The International Monetary Fund estimated on Monday that a “deep recession” in 2020 on the European continent was “a given” due to the serious economic consequences of the pandemic due to the coronavirus.
“In major European economies, non-essential services closed by government decree account for about a third of production,” said IMF director Poul Thomsen in a blog post.

“This means that each month that these sectors remain closed, this translates into a 3% drop in annual GDP,” he added, stressing the “amazing ferocity” with which COVID-19 hit Europe. .

On the euro zone in particular, Mr. Thomsen believes that “the determination of [its] leaders to do what is necessary to stabilize the euro should not be underestimated”, at a time when critics are blowing up on the incapacity of the countries Europeans to show solidarity in the face of the crisis.

He considers “particularly important” the “large-scale” intervention of the European Central Bank, as well as “the call launched by European leaders for the European Stability Mechanism [MES, the euro zone relief fund, editor’s note] complements national budgetary efforts ”.

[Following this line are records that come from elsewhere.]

(** Walk through a computation whose steps never miss a fee. *)
Ltac fees :=
  repeat first
    [ progress auto with fees nocore
    | apply no_missing_bind; [|intros ?]
    | apply no_missing_of_option; reflexivity
    | apply no_missing_guard; reflexivity
    | reflexivity
    | case_match ].

Lemma no_missing_sum bts : ∀ acc, no_missing (sum_fees bts acc) = true.
Proof. induction bts as [|b bts IH]; intros acc; cbn [sum_fees]; fees. Qed.
#[export] Hint Resolve no_missing_sum : fees.

Lemma no_missing_object event : no_missing (money_movement_object_id event) = true.
Proof. unfold money_movement_object_id, py_get. fees. Qed.
Lemma no_missing_charge obj fee : no_missing (_charge_fee obj (Some fee)) = true.
Proof. unfold _charge_fee, py_get. fees. Qed.
Lemma no_missing_dispute obj fee : no_missing (_dispute_fee obj (Some fee)) = true.
Proof. unfold _dispute_fee, py_get. fees. Qed.
#[export] Hint Resolve no_missing_object no_missing_charge no_missing_dispute : fees.

(** ** A charge event *)

(** The fields of a charge.succeeded event the mapping reads; [bt] is its
    balance transaction, an id or an expanded object. *)
Definition charge_event (event_id charge_id cur : string) (gross created : Z) (bt : pyval) : pyval :=
  PDict [("id", PStr event_id); ("type", PStr "charge.succeeded"); ("created", PInt created);
         ("data", PDict [("object", PDict [("id", PStr charge_id); ("amount", PInt gross);
            ("currency", PStr cur); ("balance_transaction", bt)])])].

Lemma build_charge event_id charge_id gross fee created bt fee_minor :
  min_timestamp <= created <= max_timestamp →
  (bt = PDict [("fee", PInt fee)] ∨ (∃ s, bt = PStr s) ∧ fee_minor = Some fee) →
  build_transaction (charge_event event_id charge_id "usd" gross created bt) fee_minor =
  Ok (Some (LedgerTransaction (uuid5 ("ledgerproof:" +:+ event_id)) created
    (adds "USD" (charge_parts gross fee)) (Some event_id) (Some charge_id) (Some "charge.succeeded") None)).
Proof.
  intros Hc Hbt.
  set (obj := PDict [("id", PStr charge_id); ("amount", PInt gross);
                     ("currency", PStr "usd"); ("balance_transaction", bt)]).
  assert (charge_entries "charge.succeeded" "USD" obj fee_minor = Ok (adds "USD" (charge_parts gross fee))) as He.
  { unfold adds, charge_parts. destruct Hbt as [->|[[s ->] ->]]; cbn; by rewrite app_nil_r. }
  assert (fromtimestamp (PInt created) = Ok created) as Ht.
  { unfold fromtimestamp. cbn. by rewrite !(proj2 (Z.leb_le _ _)) by lia. }
  set (event := charge_event _ _ _ _ _ _).
  assert (money_movement_object_id event = Ok (Some charge_id)) as Ho by reflexivity.
  unfold build_transaction, event_id_of. rewrite Ho.
  change (py_index event "type") with (Ok (PStr "charge.succeeded")).
  change (py_index event "data") with (Ok (PDict [("object", obj)])).
  change (py_index event "id") with (Ok (PStr event_id)).
  change (py_index event "created") with (Ok (PInt created)).
  rewrite !bind_ok_run. change (py_index (PDict [("object", obj)]) "object") with (Ok obj).
  rewrite bind_ok_run, bool_decide_false by done.
  change (py_index obj "currency") with (Ok (PStr "usd")).
  rewrite (bool_decide_true (_ ∈ handled)) by set_solver. cbn [guard_or as_str of_option].
  rewrite !bind_ok_run. cbn [as_str of_option]. rewrite bind_ok_run. cbv zeta.
  change (upper "usd") with "USD". rewrite bool_decide_true by by left. rewrite He. rewrite !bind_ok_run. by rewrite Ht.
Qed.

(** ** Properties *)

(** Every transaction built from an event balances in each currency, has
    no zero entry, names accounts of the chart only, and carries an id derived
    from the event id alone, whatever the fee. *)
Theorem build_transaction_balanced event fee t :
  build_transaction event fee = Ok (Some t) →
  entries_balanced (lt_entries t) ∧
  Forall (λ e, amount_minor e ≠ 0 ∧ seeded (account_name e)) (lt_entries t) ∧
  ∃ i, py_index event "id" = Ok (PStr i) ∧ stripe_event_id t = Some i ∧
       lt_id t = uuid5 ("ledgerproof:" +:+ i).
Proof.
  intros [_ Hid _ (cur & parts & Hp & -> & _)]%build_transaction_built.
  split_and!; [by apply adds_balanced| |done].
  apply Forall_forall. intros e He. by destruct (adds_elem _ _ _ Hp He) as (? & _ & ?).
Qed.

Lemma build_transaction_balanced_witness :
  ∃ t, build_transaction (charge_event "evt_1" "ch_1" "usd" 100 1700000000 (PDict [("fee", PInt 3)])) None
       = Ok (Some t) ∧ entries_balanced (lt_entries t).
Proof.
  eexists. split; [apply (build_charge "evt_1" "ch_1" 100 3); [done|by left]|].
  refine (proj1 (build_transaction_balanced
    (charge_event "evt_1" "ch_1" "usd" 100 1700000000 (PDict [("fee", PInt 3)])) None _ _)).
  apply build_charge; [done|by left].
Defined.

(** C16: on the seeded chart of accounts, posting what an event maps to can fail
    for four reasons only: its id or a dedupe key is taken, every amount is
    zero, an amount is negative or too large, or the currency is not USD. *)
Theorem build_transaction_acceptable event fee t d :
  build_transaction event fee = Ok (Some t) → accounts d = seed_accounts →
  acceptable d t ↔
  fresh_txn d t ∧ lt_entries t ≠ [] ∧
  Forall (λ e, 0 < amount_minor e <= bigint_max ∧ char3 (currency e) = Ok "USD") (lt_entries t).
Proof. intros Hb%build_transaction_built. by apply built_acceptable with event. Qed.
(** Every candidate is compared; any match accepts. *)
Definition any_match (expected : string) (v1_candidates : list string) : bool :=
  foldl (λ matched candidate, if bool_decide (expected = candidate) then true else matched)
        false v1_candidates.

Definition verify (payload : raw_body) (sig_header secret : string) (tolerance : Z)
    (now : option Z) (clock : Z) : result () :=
  if tolerance <=? 0 then Err (ValueError "tolerance must be a positive number of seconds")
  else match payload with
  | NotBytes => reject "payload must be the raw request body bytes"
  | RawBytes payload =>
      if bool_decide (payload = "") then reject "empty body"
      else
        parsed ← parse_items (split "," sig_header) [] [];
        let '(timestamps, v1_candidates) := parsed in
        match timestamps with
        | [ts] =>
            if bool_decide (v1_candidates = []) then reject "no v1 signatures in header"
            else
              let now_s := default clock now in
              if tolerance <? Z.abs (now_s - ts) then reject "timestamp outside tolerance"
              else if any_match (_v1_digest payload secret ts) v1_candidates then mret ()
              else reject "no v1 signature matched"
        | _ => reject "header must carry exactly one t=<unix> item"
        end
  end.

(** ** Specification: what a header says *)
Definition item_of (s : string) : option (string * string) :=
  let '(key, sep, value) := partition "=" s in
  if (sep && negb (bool_decide (key = "")) && negb (bool_decide (value = "")))%bool
  then Some (key, value) else None.

Definition timestamps_of (items : list (string * string)) : list (option Z) :=
  (λ kv, int_of_str kv.2) <$> filter (λ kv, kv.1 = "t") items.
Definition candidates_of (items : list (string * string)) : list string :=
  snd <$> filter (λ kv, kv.1 = "v1") items.

(** The header is well-formed, dated [ts], and carries a v1 signature of the
    payload under the secret. *)
Definition authentic (payload sig_header secret : string) (ts : Z) : Prop :=
  ∃ items, mapM item_of (split "," sig_header) = Some items ∧
           timestamps_of items = [Some ts] ∧ _v1_digest payload secret ts ∈ candidates_of items.

(** ** Lemmas *)
#[global] Arguments any_match : simpl never.
Lemma any_match_true e l : any_match e l = true ↔ e ∈ l.
Proof.
  unfold any_match. assert (∀ b, foldl (λ matched candidate,
    if bool_decide (e = candidate) then true else matched) b l = true ↔ b = true ∨ e ∈ l) as H.
  { induction l as [|x l IH]; intros b; simpl; [set_solver|].
    rewrite IH, elem_of_cons. case_bool_decide; naive_solver. }
  rewrite H. naive_solver.
Qed.

Lemma timestamps_cons k v items : timestamps_of ((k, v) :: items) =
  if decide (k = "t") then int_of_str v :: timestamps_of items else timestamps_of items.
Proof. unfold timestamps_of. rewrite filter_cons. simpl. by case_decide. Qed.
Lemma candidates_cons k v items : candidates_of ((k, v) :: items) =
  if decide (k = "v1") then v :: candidates_of items else candidates_of items.
Proof. unfold candidates_of. rewrite filter_cons. simpl. by case_decide. Qed.
Lemma check_locked_ends key s :
  same_counts s (check_locked L key s).2 ∧ locked key (redis s) (ending_of (check_locked L key s).1) (redis (check_locked L key s).2).
Proof.
  unfold check_locked, _now. run. rewrite on_redis_eq.
  destruct (redis_reply r_time (redis s) (safe_time (F:=F))) as [(t & r1 & Et)|(w & r1 & Et)]; rewrite Et; run; cbn [fst snd].
  2: split; [done|by eapply time_fails].
  destruct t as [sec us]. run. cbn [fst snd]. rewrite on_redis_eq. cbn [redis fail_open_count fail_closed_count].
  change (f_add (f_of_Z sec) _) with (server_time (sec, us)). set (now := server_time (sec, us)).
  destruct (redis_reply _ r1 (safe_get (F:=F) (tat_key L key))) as [(raw & r2 & Eg)|(w & r2 & Eg)]; rewrite Eg; run; cbn [fst snd].
  2: split; [done|by eapply get_fails].
  assert ((∃ text, raw = Some (VText text)) ∨ ∃ tat, raw = VFloat <$> tat) as [[text ->]|[tat ->]].
  { destruct raw as [[x|text]|]; [right; by exists (Some x)|left; by exists text|right; by exists None]. }
  { cbn [to_float]. run. split; [done|by eapply corrupt_tat]. }
  assert ((match VFloat <$> tat with Some v => to_float v | None => Ok now end) = Ok (default now tat)) as -> by by destruct tat.
  run. assert (next_tat L now tat = if f_lt now (f_sub (default now tat) (tolerance L)) then None
    else Some (f_add (py_max now (default now tat)) (emission_interval L))) as En by done.
  destruct (f_lt now (f_sub (default now tat) (tolerance L))); run; [split; [done|by eapply refused]|].
  set (t' := f_add _ (emission_interval L)) in *. change (f_trunc _) with (expiry now t').
  destruct (expiry now t') as [px|e] eqn:Ex; run; [|split; [done|by eapply no_expiry]].
  rewrite on_redis_eq. cbn [redis fail_open_count fail_closed_count].
  destruct (redis_reply _ r2 (safe_set (F:=F) (tat_key L key) (VFloat t') (px + 1000))) as [([] & r3 & Es)|(w & r3 & Es)]; rewrite Es; run; cbn [fst snd].
  2: split; [done|by eapply set_fails].
  pose proof (admits key (redis s) _ _ _ _ _ _ _ Et Eg En Ex Es) as Had. fold now in Had. destruct (_remaining L now t'); run; (split; [done|exact Had]).
Qed.

Lemma release_safe k t s : ∃ s', _release k t s = (Ok (), s') ∧ same_counts s s' ∧ redis s' = (r_release (F:=F) k t (redis s)).2.
Proof.
  unfold _release. run. rewrite on_redis_eq.
  destruct (redis_reply _ (redis s) (safe_release (F:=F) k t)) as [([] & r & E)|(w & r & E)]; rewrite E; run; by eexists.
Qed.

(** What an ending makes of a call. *)
Definition ends_call s (e : ending) (res : result (Decision F)) s' : Prop :=
  match e with
  | Trouble => outage s res s'
  | Decided d => res = Ok d ∧ same_counts s s'
  | Raises e => res = Err e ∧ same_counts s s'
  end.

Lemma ends_call_same s s1 e res s2 s3 : same_counts s s1 → same_counts s2 s3 → ends_call s1 e res s2 → ends_call s e res s3.
Proof.
  unfold ends_call, outage, same_counts. intros [H1 H2] [H3 H4]. rewrite <- H1, <- H2, H3, H4. done.
Qed.

Definition locked_section (key : string) : stx (limiter_state R) (Decision F) :=
  try_except (check_locked L key)
    (λ e, match e with RedisError _ | ValueError _ => _fail_open_decision L | _ => raise e end).

Lemma locked_section_ends key s : let '(res, s') := locked_section key s in
  ∃ e, locked key (redis s) e (redis s') ∧ ends_call s e res s'.
Proof.
  pose proof (check_locked_ends key s) as [Hc Hl]. unfold locked_section. run.
  destruct (check_locked L key s) as [[d|e] s1]; run; cbn [fst snd] in *; [by eexists|].
  pose proof (fail_open_outage s s1 Hc) as Ho.
  assert (∃ s2, (_fail_open_decision L s1).2 = s2 ∧ redis s2 = redis s1) as (s2 & E2 & Hr).
  { eexists. split; [done|]. unfold _fail_open_decision. destruct (negb _); by run. }
  destruct (_fail_open_decision L s1) as [res s2'] eqn:Eo. cbn [fst snd] in *. subst s2'.
  destruct e; run; rewrite ?Eo; (eexists; split; [rewrite ?Hr; exact Hl|done]).
Qed.

Lemma acquire_safe k t deadline l : ∀ s,
  same_counts s (acquire_loop k t deadline l s).2 ∧
  match (acquire_loop k t deadline l s).1 with
  | Ok t' => t' = t | Err e => (∃ w, e = RedisError w) ∨ e = LockUnavailable k end.
Proof.
  induction l as [|m l IH]; intros s; cbn [acquire_loop]; run; rewrite on_redis_eq.
  all: destruct (redis_reply _ (redis s) (safe_set_nx (F:=F) k t LOCK_TTL_MS)) as [([] & r & E)|(w & r & E)]; rewrite E; run; cbn [fst snd].
  all: try (split; [done|by eauto]).
  1: split; [done|by right].
  destruct (negb (f_lt m deadline)); [split; [done|by right]|exact (IH (LimiterState (fail_open_count s) (fail_closed_count s) r))].
Qed.
End policies.

(** ** Properties *)

(** Over exact numbers, a limiter built by [init] admits exactly [burst] of
    any number of simultaneous requests on a cold key, and over any sequence of
    request times at most [burst] plus one per emission interval: the n-th
    admitted request comes at least (n - burst) intervals after the first. *)
Theorem gcra_admits_burst rate period burst ns fo L now m ts a l :
  init rate period burst ns fo = Ok L →
  admitted L ts None = a :: l →
  length (admitted L (replicate m now) None) = Nat.min m (Z.to_nat burst) ∧
  ∀ i b, (a :: l) !! i = Some b →
    (a + inject_Z (Z.of_nat i + 1 - burst) * (period / inject_Z rate) <= b)%Q.
Proof.
  intros Hinit Hadm. destruct (init_well_formed _ _ _ _ _ _ Hinit) as (Hwf & HT & _).
  assert (Gcra.burst L = burst) as Hb.
  { unfold init in Hinit. apply bind_Ok in Hinit as (? & _ & H). apply bind_Ok in H as (? & _ & H).
    by injection H as <-. }
  split.
  - destruct m as [|m]; [done|]. cbn [replicate admitted]. rewrite admit_cold by done. cbn [length].
    rewrite (admitted_burst L now m 1) by
      (done || (destruct Hwf as (_ & ? & _); lia) || (change (inject_Z 1) with 1%Q; lra)).
    destruct Hwf as (_ & ? & _). rewrite Hb in *. lia.
  - assert (∀ ts, admitted L ts None = a :: l → ∃ ts', admitted L ts' (Some (a + emission_interval L)%Q) = l) as Hcold.
    { intros ts'. destruct ts' as [|now' ts']; [done|]. cbn [admitted]. rewrite admit_cold by done.
      intros [= -> ?]. eauto. }
    destruct (Hcold ts Hadm) as [ts' Hl]. rewrite <- HT. intros [|i] b; cbn [lookup list_lookup].
    + intros [= ->]. destruct Hwf as (? & ? & _). rewrite Hb in *.
      assert (inject_Z (Z.of_nat 0 + 1 - burst) * emission_interval L <= 0)%Q; [|lra].
      assert (0 <= inject_Z (burst - 1))%Q by (rewrite <- (Zle_Qle 0); lia).
      replace (Z.of_nat 0 + 1 - burst) with (- (burst - 1)) by lia. rewrite inject_Z_opp.
      assert (0 <= inject_Z (burst - 1) * emission_interval L)%Q by (apply Qmult_le_0_compat; lra). lra.
    + intros Hi. change (l !! i = Some b) in Hi. rewrite <- Hl in Hi.
      pose proof (admitted_spacing L ts' (a + emission_interval L) a 1 Hwf
        ltac:(change (inject_Z 1) with 1%Q; lra) i b Hi) as H. rewrite Hb in H.
      by replace (Z.of_nat (S i) + 1 - burst) with (1 + Z.of_nat i + 1 - burst) by lia.
Qed.

Definition sample_limiter : GCRALimiter Q := MkGCRALimiter 5 1%Q 5 "gcra" true (1 # 5) (4 # 5).

Lemma gcra_admits_burst_witness :
  length (admitted sample_limiter (replicate 7 1786000000%Q) None) = 5%nat.
Proof.
  refine (proj1 (gcra_admits_burst 5 1%Q 5 "gcra" true sample_limiter 1786000000%Q 7 [0%Q] 0%Q [] _ _)).
  - vm_compute. reflexivity.
  - vm_compute. reflexivity.
Defined.

Definition float_limiter : result (GCRALimiter spec_float) := init 5 (f_of_Z 1) 5 "gcra" true.
Fixpoint admitted_at {F} `{Arith F} (L : GCRALimiter F) (now : F) (m : nat) (tat : option F) : nat :=
  match m with
  | O => O
  | S m => match next_tat L now tat with
           | Some t' => S (admitted_at L now m (Some t'))
           | None => admitted_at L now m tat
           end
  end.

(** On the doubles the program computes with, the same limiter (rate 5, period
    1.0, burst 5) at a present-day Redis time admits four simultaneous requests
    on a cold key, not five: rounding the TAT away from the clock loses one. *)
Theorem gcra_float_burst_short :
  (λ L, (burst L, admitted_at L (f_add (f_of_Z 1786000000) (f_div (f_of_Z 123456) (f_of_Z 1000000))) 7 None))
    <$> float_limiter = Ok (5, 4%nat).
Proof. vm_compute. reflexivity. Qed.
Lemma f_of_Z_val z : Z.abs z < 2 ^ 53 → canon (f_of_Z (F := spec_float) z) ∧ val (f_of_Z (F := spec_float) z) = z * pw 0.
Proof.
  intros Hz. cbn [f_of_Z binary64_arith]. assert (∀ s p, Zpos p < 2 ^ 53 → ∃ x, binary_round 53 1024 s p 0 = x ∧ canon x ∧ val x = sgn s * Zpos p * pw 0) as Hr.
  { intros s p Hp. pose proof (digits_le p 53 ltac:(lia) Hp).
    destruct (round_spec s p 0) as (x & Ex & Hc & _ & Hv); [lia|unfold fx; lia|]. exists x. split_and!; [done..|].
    apply Hv. unfold fx. lia. }
  destruct z as [|p|p]; [done|..].
  - destruct (Hr false p ltac:(lia)) as (x & Ex & Hc & Hv). cbn [binary_normalize]. rewrite Ex, Hv. cbn [sgn]. split; [done|lia].
  - destruct (Hr true p ltac:(lia)) as (x & Ex & Hc & Hv). cbn [binary_normalize]. rewrite Ex, Hv. cbn [sgn]. split; [done|lia].
Qed.

Lemma pw_split e f g h : -2200 <= e → -2200 <= f → -2200 <= g → -2200 <= h → e + f = g + h → pw e * pw f = pw g * pw h.
Proof. intros. unfold pw. rewrite <- !Z.pow_add_r by lia. f_equal. lia. Qed.

Lemma SFmul_val x y : canon x → canon y → Z.abs (val x * val y) <= bound * pw 0 →
  canon (SFmul 53 1024 x y) ∧ Z.abs (val (SFmul 53 1024 x y) * pw 0 - val x * val y) <= eps * pw 0.
Proof.
  assert (0 < eps) as Heps by (apply pw_pos; lia). assert (0 < pw 0) as Hp0 by (apply pw_pos; lia). intros Hx Hy Hb.
  destruct x as [sx| | |sx mx ex], y as [sy| | |sy my ey]; try done; cbn [SFmul].
  1: split; [done|cbn [val]; nia].
  cbn in Hx, Hy. unfold fx in Hx, Hy. pose proof (digits_bounds mx) as [Hl1 _]. pose proof (digits_bounds my) as [Hl2 _].
  set (d1 := Zpos (digits2_pos mx)) in *. set (d2 := Zpos (digits2_pos my)) in *. assert (0 < d1 ∧ 0 < d2) by (subst d1 d2; lia).
  assert (d1 - 1 + (d2 - 1) < Zpos (digits2_pos (mx * my))) as Hd.
  { apply digits_ge. rewrite Z.pow_add_r by lia. change (Zpos (mx * my)) with (Zpos mx * Zpos my).
    assert (0 < 2 ^ (d1 - 1)) by (apply Z.pow_pos_nonneg; lia). assert (0 < 2 ^ (d2 - 1)) by (apply Z.pow_pos_nonneg; lia). nia. }
  assert (pw ex * pw ey = pw (ex + ey) * pw 0) as Hpw by (apply pw_split; lia).
  assert (val (S754_finite sx mx ex) * val (S754_finite sy my ey) = sgn (xorb sx sy) * Zpos (mx * my) * pw (ex + ey) * pw 0) as Hprod.
  { cbn [val]. change (Zpos (mx * my)) with (Zpos mx * Zpos my). rewrite <- (Z.mul_assoc _ (pw (ex + ey))), <- Hpw. destruct sx, sy; cbn [sgn xorb]; ring. }
  pose proof (pw_pos (ex + ey) ltac:(lia)) as Hpe.
  assert (fx (Zpos (digits2_pos (mx * my)) + (ex + ey)) <= -20) as He'.
  { apply exponent_below; [|lia]. rewrite Hprod in Hb. rewrite !Z.abs_mul in Hb. assert (Z.abs (sgn (xorb sx sy)) = 1) as E by by destruct sx, sy.
    rewrite E in Hb. nia. }
  destruct (round_aux_spec (xorb sx sy) (mx * my) (ex + ey) loc_Exact) as (x & q & m1 & -> & Hc & Hv & Hq & Hm & _); [unfold fx; lia|lia|].
  split; [done|]. rewrite Hprod, Hv. set (e' := fx _) in *.
  assert (ex + ey <= e') as Hee by (unfold e', fx; lia).
  pose proof (quotient_near _ (e' - (ex + ey)) q m1 ltac:(lia) Hq Hm) as Hn.
  assert (Hpw' : pw e' = 2 ^ (e' - (ex + ey)) * pw (ex + ey)) by (rewrite <- pw_add by lia; f_equal; lia).
  assert (pw e' <= eps) as Hle by (by apply pw_mono).
  replace (sgn (xorb sx sy) * m1 * pw e' * pw 0 - sgn (xorb sx sy) * Zpos (mx * my) * pw (ex + ey) * pw 0)
    with (sgn (xorb sx sy) * ((m1 * 2 ^ (e' - (ex + ey)) - Zpos (mx * my)) * pw (ex + ey)) * pw 0) by (rewrite Hpw'; ring).
  rewrite !Z.abs_mul. assert (Z.abs (sgn (xorb sx sy)) = 1) as -> by by destruct sx, sy.
  rewrite (Z.abs_eq (pw 0)), (Z.abs_eq (pw (ex + ey))) by lia. apply Z.mul_le_mono_nonneg_r; [lia|]. etrans; [|exact Hle]. rewrite Hpw'. nia.
Qed.
(** C8: an event that is new to the log and that the mapping and the
    schema admit is posted by one healthy delivery and one healthy task: the
    delivery is answered 200 and appends exactly one message to the queue, and one
    execution of the task on that message, whatever became of the other
    messages, leaves the old ledger with exactly the transaction of the event, and every
    row of the event's id processed. *)
Theorem fresh_event_is_posted {F R} `{Arith F} `{RedisClient F R} (cfg : app_config F) other
    (s : system (F := F) (R := R)) w r event id row e ty client t :
  ledger_ok (db_of s) → a_shedder (sys_app s) = None → limiter cfg = None →
  rq_path r = "/webhook" → rq_method r = "POST" → accepted_event cfg w r = inr (event, id) →
  event_row_of event Received = Ok row →
  (∀ row', row' ∈ stripe_events (db_of s) → same_id row row' = false ∧ same_object row row' = false) →
  w_check w = Undisturbed → w_enqueue w = None → w_mark w = Undisturbed →
  strip_trace_context event = Ok e → py_index e "type" = Ok (PStr ty) → ty ∈ HANDLED_EVENT_TYPES →
  map_event client e = Ok (Some t) → acceptable (db_of s) t →
  (backpressure cfg other w r (sys_app s)).1 = Ok (JSONResponse [("status", PStr "queued")] 200) ∧
  let s1 := System (backpressure cfg other w r (sys_app s)).2 (deliveries s ++ [(w, r)]) in
  ∃ msg, queue_of s1 = queue_of s ++ [msg] ∧
    ∀ retries draw q, let s2 := work client [] Undisturbed Undisturbed retries draw msg q s1 in
      queue_of s2 = q ∧ same_ledger (posted_db (db_of s) t) (db_of s2) ∧ marked id Processed (db_of s2).
Proof.
  intros Hok Hsh Hlim Hpath Hmeth Ha Hr Hno Hc Hen Hmk He Hty Hin Hm Hacc.
  pose proof (accepted_envelope cfg w r event id Ha) as Henv. apply envelope_dict in Henv as (m & -> & Hid).
  assert (∃ msg, inject_trace_context (w_carrier w) (PDict m) = Ok msg) as [msg Hmsg].
  { unfold inject_trace_context. destruct (w_carrier w); by eexists. }
  assert (backpressure cfg other w r (sys_app s) =
    (Ok (JSONResponse [("status", PStr "queued")] 200),
     AppState (mark_queued id (set_stripe_events (stripe_events (db_of s) ++ [row]) (db_of s))).2
       (queue_of s ++ [msg]) (a_shedder (sys_app s)) (a_limits (sys_app s)))) as Hb.
  { unfold backpressure. run. unfold shedding. rewrite Hsh. run. unfold limiting. rewrite Hlim. run.
    unfold call_next. rewrite bool_decide_true by done. rewrite (webhook_fresh cfg w r _ _ _ row msg) by done. by rewrite Hsh. }
  rewrite Hb. split; [done|]. cbv zeta. cbn [snd]. set (d1 := (mark_queued id _).2) in *.
  assert (same_ledger (db_of s) d1) as Hl by done.
  assert (acceptable d1 t) as Hacc1.
  { destruct Hacc as (Hf & Hrest). by split. }
  assert (ledger_ok d1) as Hok1 by (by eapply same_ledger_ok).
  assert (strip_trace_context msg = Ok e) as Hs by (rewrite (strip_inject (w_carrier w) (PDict m)); done).
  pose proof (strip_index (PDict m) e "id" He ltac:(done)) as Hid'. rewrite Hid in Hid'.
  assert (handle_event e client [] Undisturbed d1 =
    (Ok HPosted, (set_status (Some id) Processed (posted_db d1 t)).2)) as Hh.
  { eapply handle_event_posts; [done..|]. eexists (update_status _ _ row). split.
    - subst d1. cbn. apply list_elem_of_fmap_2. set_solver.
    - rewrite update_status_id. exact (event_row_id _ _ _ _ Hid Hr). }
  assert (∃ c, extract_trace_context msg = Ok c) as [c Hext].
  { unfold extract_trace_context, py_get. destruct msg; try done. by eexists. }
  exists msg. split; [done|]. intros retries draw q. set (s1 := System _ _).
  assert (db_of (work client [] Undisturbed Undisturbed retries draw msg q s1) =
    (set_status (Some id) Processed (posted_db d1 t)).2) as ->.
  { unfold work, with_app, db_of. cbn [sys_app a_db]. unfold process_event. run. rewrite Hext, Hs. run.
    unfold s1. cbn [sys_app a_db]. rewrite Hh. by run. }
  split; [done|]. split; [done|]. intros row' Hin' Hrow'. eapply set_status_elem; [exact Hin'|]. congruence.
Qed.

This will, he continues, “ensure that countries with high public debt”, for example Italy, a country particularly affected by the epidemic, “have the fiscal space they need to react energetically to the crisis ”.

The “main concern” of the IMF “at this stage” concerns rather “small countries outside the EU”, explains Poul Thomsen.

“With the exception of Russia and Turkey, most of the nine emerging non-EU Central and Eastern European emerging economies have already requested emergency assistance through the IMF’s rapid financial support mechanisms,” thus joining “more than 70 other member countries in the world”.